[EXERCISE GOAL]
In the records below, find the line holding "intros o old." and the line holding "(** X2: a positional". Set down both, with every line between them, exactly.

[EXERCISE INPUT]
------------

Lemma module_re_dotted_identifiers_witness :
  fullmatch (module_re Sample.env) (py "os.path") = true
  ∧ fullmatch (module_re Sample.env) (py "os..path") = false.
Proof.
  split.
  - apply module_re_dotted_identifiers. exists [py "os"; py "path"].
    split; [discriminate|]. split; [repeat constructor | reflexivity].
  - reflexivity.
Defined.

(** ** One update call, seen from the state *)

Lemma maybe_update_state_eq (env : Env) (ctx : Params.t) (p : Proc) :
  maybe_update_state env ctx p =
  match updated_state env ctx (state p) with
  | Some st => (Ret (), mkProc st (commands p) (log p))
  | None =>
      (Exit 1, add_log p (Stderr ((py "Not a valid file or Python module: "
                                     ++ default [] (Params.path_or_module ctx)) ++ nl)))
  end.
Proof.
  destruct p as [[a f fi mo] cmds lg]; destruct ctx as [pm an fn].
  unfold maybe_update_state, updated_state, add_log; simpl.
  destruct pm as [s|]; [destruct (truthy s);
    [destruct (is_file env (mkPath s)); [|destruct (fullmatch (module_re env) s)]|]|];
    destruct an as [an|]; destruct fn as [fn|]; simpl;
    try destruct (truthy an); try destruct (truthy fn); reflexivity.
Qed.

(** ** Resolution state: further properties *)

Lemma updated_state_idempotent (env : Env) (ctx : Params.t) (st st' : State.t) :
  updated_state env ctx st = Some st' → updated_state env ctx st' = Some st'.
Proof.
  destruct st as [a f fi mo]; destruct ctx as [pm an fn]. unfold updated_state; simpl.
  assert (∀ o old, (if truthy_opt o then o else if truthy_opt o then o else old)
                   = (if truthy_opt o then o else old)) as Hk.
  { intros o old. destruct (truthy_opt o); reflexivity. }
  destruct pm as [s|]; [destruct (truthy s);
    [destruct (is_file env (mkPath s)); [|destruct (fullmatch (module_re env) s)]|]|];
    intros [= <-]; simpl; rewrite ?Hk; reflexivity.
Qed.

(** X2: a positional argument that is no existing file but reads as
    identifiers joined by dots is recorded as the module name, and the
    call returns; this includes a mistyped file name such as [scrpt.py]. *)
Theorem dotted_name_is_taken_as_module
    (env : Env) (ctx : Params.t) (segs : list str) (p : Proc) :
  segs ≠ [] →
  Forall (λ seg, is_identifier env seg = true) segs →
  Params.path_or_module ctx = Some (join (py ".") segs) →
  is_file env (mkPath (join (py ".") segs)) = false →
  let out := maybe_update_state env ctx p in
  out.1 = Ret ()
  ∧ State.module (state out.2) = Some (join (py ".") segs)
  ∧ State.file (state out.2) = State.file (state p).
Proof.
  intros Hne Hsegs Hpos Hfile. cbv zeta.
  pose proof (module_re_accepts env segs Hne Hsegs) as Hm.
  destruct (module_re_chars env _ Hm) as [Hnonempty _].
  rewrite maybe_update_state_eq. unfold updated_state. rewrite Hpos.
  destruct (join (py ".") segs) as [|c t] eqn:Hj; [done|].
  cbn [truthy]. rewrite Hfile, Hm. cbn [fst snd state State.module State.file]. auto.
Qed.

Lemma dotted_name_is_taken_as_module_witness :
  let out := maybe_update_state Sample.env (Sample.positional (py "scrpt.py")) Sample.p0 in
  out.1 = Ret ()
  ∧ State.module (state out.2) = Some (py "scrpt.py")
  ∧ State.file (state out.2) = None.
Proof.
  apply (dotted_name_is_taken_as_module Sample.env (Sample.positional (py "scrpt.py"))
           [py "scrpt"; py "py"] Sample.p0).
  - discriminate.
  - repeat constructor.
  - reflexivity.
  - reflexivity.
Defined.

------------

[ANSWER TO THIS PROBLEM]
  { intros o old. destruct (truthy_opt o); reflexivity. }
  destruct pm as [s|]; [destruct (truthy s);
    [destruct (is_file env (mkPath s)); [|destruct (fullmatch (module_re env) s)]|]|];
    intros [= <-]; simpl; rewrite ?Hk; reflexivity.
Qed.

(** X2: a positional argument that is no existing file but reads as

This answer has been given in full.